Identify and address these issues.
Work addiction is more common than you think. The ongoing pandemic however, may have increased that behaviour especially with most of the workforce having been encouraged to work from home as part of the coronavirus restrictions. While it may not affect everyone, but for many of those working from home, means working harder and longer hours. Apart from the mental stress, there are problems of physical health lurking around the corner as you can never relax. Your work-life balance has been destroyed.

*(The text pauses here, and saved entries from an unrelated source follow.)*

(** [MakeDay]: the day number of the first of month [mn] of year [ym],
    moved by [date - 1] days. *)
Definition MakeDay (year month date : Z) : Z :=
  let ym := year + month / 12 in
  let mn := month mod 12 in
  let L := if DaysInYear ym =? 366 then 1 else 0 in
  DayFromYear ym + monthStart mn L + date - 1.

Definition MakeDate (day time : Z) : Z := day * msPerDay + time.

(** Length of the month [month] (any integer, counted from January of
    [year]): the distance between two consecutive month starts. *)
Definition daysInMonth (year month : Z) : Z :=
  let L := if DaysInYear (year + month / 12) =? 366 then 1 else 0 in
  monthStart (month mod 12 + 1) L - monthStart (month mod 12) L.

(** *** Time zones *)

(** [LocalTZA tz t true] is the offset in force at the UTC instant [t];
    [LocalTZA tz t false] is the offset used to read [t] as a local time. *)
Record TimeZone : Type := mkZone { LocalTZA : Z -> bool -> Z }.

Definition LocalTime (tz : TimeZone) (t : Z) : Z := t + LocalTZA tz t true.
Definition UTC (tz : TimeZone) (t : Z) : Z := t - LocalTZA tz t false.

(** A zone without transitions, [offset] milliseconds east of Greenwich. *)
Definition fixedZone (offset : Z) : TimeZone := mkZone (fun _ _ => offset).

(** America/New_York as it is in 2026: UTC-5, and UTC-4 between
    2026-03-08T07:00Z and 2026-11-01T06:00Z.  A local time that is skipped
    or repeated at a transition is read with the offset before it. *)
Definition newYorkSpring : Z := MakeDate (MakeDay 2026 2 8) (MakeTime 7 0 0 0).
Definition newYorkFall : Z := MakeDate (MakeDay 2026 10 1) (MakeTime 6 0 0 0).
Definition EST : Z := -5 * msPerHour.
Definition EDT : Z := -4 * msPerHour.

Definition newYork2026 : TimeZone :=
  mkZone (fun t isUTC =>
    if isUTC then
      if t <? newYorkSpring then EST
      else if t <? newYorkFall then EDT
      else EST
    else
      if t <? newYorkSpring + EDT then EST
      else if t <? newYorkFall + EDT then EDT
      else EST).



(** Pacific/Apia around the end of 2011: UTC-10 until 2011-12-30T10:00Z,
    which is the end of 29 December there, and UTC+14 from then on, so that
    30 December 2011 has no local time. *)
Definition apiaChange : Z := MakeDate (MakeDay 2011 11 30) (MakeTime 10 0 0 0).

Definition apia2011 : TimeZone :=
  mkZone (fun t isUTC =>
    if isUTC then
      if t <? apiaChange then -10 * msPerHour else 14 * msPerHour
    else
      if t <? apiaChange + 14 * msPerHour then -10 * msPerHour else 14 * msPerHour).

(** A zone in which reading a local time never leaves its calendar day and
    every local midnight exists (no transition skips over a midnight). *)
Record RegularZone (tz : TimeZone) : Prop := mkRegular {
  zone_day : forall tl, Day (LocalTime tz (UTC tz tl)) = Day tl;
  zone_midnight : forall d, LocalTime tz (UTC tz (MakeDate d 0)) = MakeDate d 0
}.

You Constantly Check Your Phone
Do you find yourself checking your email inbox every five minutes, whether you’re in bed, lining up at the supermarket cashier or watching TV? You might also feel the need to reply to any emails you receive as soon as it comes in your mailbox. You shouldn’t make your brain work overtime and focus on job-related tasks after you’ve logged off work. Try disabling notifications or switch your phone entirely at home so work doesn’t get in the way of your downtime.
You Skip Lunch
Some believe that working through lunch is worse than working on the weekends. Working throughout the day with little or no breaks can hinder your productivity and output. We tend to believe that the best way to get more work done is to put in more hours. But, the reality is that we’re more productive when we plan sufficient break times during the day.
Feel Guilty For Taking Time Off
Working from home might tempt you to try and keep yourself busy. After all, how else can you make yourself productive with extra time in your hands? You might even feel guilty and use any free time you have to dedicate it to work, even if there is nothing urgent that needs to get done. Realising that work is not ever something that can truly be completed, will help you to pull yourself away from working those extra hours. The work will still be there for you tomorrow.

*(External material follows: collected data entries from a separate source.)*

Lemma adds_return p l : forall s,
  4 <= p <= 18 -> HLLFacts.shaped p s -> exists bank, adds l s = Some bank.
Proof.
  induction l as [|v l IH]; intros s Hp Hs; cbn [adds]; [eauto|].
  destruct (add_returns p s v Hp Hs) as (s' & -> & Hs'). apply (IH s' Hp Hs').
Qed.

End HLLSet.

(** C10. [add] has set semantics. On every state a program can build,
    for every precision the constructor accepts: [add] returns, and adding
    the same value again returns the same bank; two adds return, and in
    either order they return the same bank; and after two lists of values
    with the same elements both runs of [add] return one and the same bank,
    so that [cardinality] after either run is [cardinality] of that bank. *)
Theorem hll_add_set_semantics (lm : libm) p s l1 l2 :
  4 <= p <= 18 ->
  HLL.reachable p s ->
  (forall v, v ∈ l1 <-> v ∈ l2) ->
  (forall v, exists s', HLL.add s v = Some s' /\ HLL.add s' v = Some s')
  /\ (forall a b, exists sa sb sab,
        HLL.add s a = Some sa /\ HLL.add s b = Some sb
        /\ HLL.add sa b = Some sab /\ HLL.add sb a = Some sab)
  /\ exists bank,
       HLL.adds l1 s = Some bank
       /\ HLL.adds l2 s = Some bank
       /\ (HLL.adds l1 s ≫= HLL.cardinality lm) = HLL.cardinality lm bank
       /\ (HLL.adds l2 s ≫= HLL.cardinality lm) = HLL.cardinality lm bank.
Proof.
  intros Hp Hreach Hset.
  destruct (HLLFacts.reachable_bounded p s Hp Hreach) as [Hs _].
  split.
  { intros v. destruct (HLLFacts.add_spec p s v Hp Hs) as (rank & r & _ & _ & E).
    eexists. split; [exact E|]. apply (HLLSet.add_idempotent s v), E. }
  split.
  { intros a b.
    destruct (HLLSet.add_returns p s a Hp Hs) as (sa & Ea & Hsa).
    destruct (HLLSet.add_returns p s b Hp Hs) as (sb & Eb & Hsb).
    destruct (HLLSet.add_returns p sa b Hp Hsa) as (sab & Eab & _).
    exists sa, sb, sab. split; [exact Ea|]. split; [exact Eb|]. split; [exact Eab|].
    pose proof (HLLSet.add_commute s a b) as Hc. rewrite Ea, Eb, Eab in Hc.
    symmetry. exact Hc. }
  destruct (HLLSet.adds_return p l1 s Hp Hs) as (bank & E1).
  assert (E : HLL.adds l1 s = HLL.adds l2 s).
  { rewrite !HLLSet.adds_fold.
    apply fold_opt_same_set;
      [apply HLLSet.add_idempotent | apply HLLSet.add_commute | exact Hset]. }
  exists bank. split; [exact E1|]. split; [rewrite <- E; exact E1|].
  rewrite <- E, E1. split; reflexivity.
Qed.

Lemma hll_add_set_semantics_witness :
  exists s0,
    HLL.new 4 = Ok s0
    /\ 4 <= 4 <= 18
    /\ HLL.reachable 4 s0
    /\ (forall v, v ∈ ["alice"; "bob"; "alice"]%string <-> v ∈ ["bob"; "alice"]%string)
    /\ exists bank,
         HLL.adds ["alice"; "bob"; "alice"]%string s0 = Some bank
         /\ HLL.adds ["bob"; "alice"]%string s0 = Some bank.
Proof.
  destruct (HLLFacts.hll_new_shaped 4 ltac:(lia)) as (s0 & Hnew & _).
  assert (Hset : forall v : string,
             v ∈ ["alice"; "bob"; "alice"]%string <-> v ∈ ["bob"; "alice"]%string)
    by (intros v; rewrite !elem_of_cons, elem_of_nil; tauto).
  exists s0. split; [exact Hnew|]. split; [lia|].
  split; [apply HLL.reachable_new, Hnew|]. split; [exact Hset|].
  destruct (hll_add_set_semantics (Libm (fun x _ => x) (fun x => x)) 4 s0
              ["alice"; "bob"; "alice"]%string ["bob"; "alice"]%string
              ltac:(lia) (HLL.reachable_new 4 s0 Hnew) Hset)
    as (_ & _ & bank & E1 & E2 & _).
  exists bank. split; [exact E1|exact E2].
Defined.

You Work To Distract Yourself
Workaholics often work long hours because they use it as a remedy to deal with stresses in other parts of their life like including the feeling of guilt, depression or anxiety. But, slaving those long hours will not help you address those problems and you might just make matters worse for yourself.
Unable To Say ‘No’
How do you say, ‘no’, to your boss? It’s not that hard, really. Before you eagerly say, ‘yes’, take time to assess the actual time you will need to complete the task and only accept work that is related to your experience. That’s one simple way to avoid overworking yourself and making sure you don’t work overtime. It’s important to recognise when you’re stretching yourself too far and when you’re working on things that are outside your skillset and your career goals.
When you’re a workaholic, it’s not surprising that you take your phone to bed. The blue light from your screen means it negatively impacts wake-sleep patterns and you’ll discover that it’s even more difficult to get to sleep. Long, restful sleep is now a thing of the past, especially if you display revenge bedroom procrastination behaviours. Always remember that you can achieve better sleep, without any electronic equipment at arms reach.
Not Working Stresses You Out
Getting anxiety is extremely common. Many are often filled with anxiety and worry when they are unable to work. Whether your emails are down, or you’re stuck in a traffic jam, there are always going to be unavoidable incidences that might hinder your work. Take a breather and accept the reality that you can’t work right at that moment. It will ultimately lead to a significant stress reduction in your life.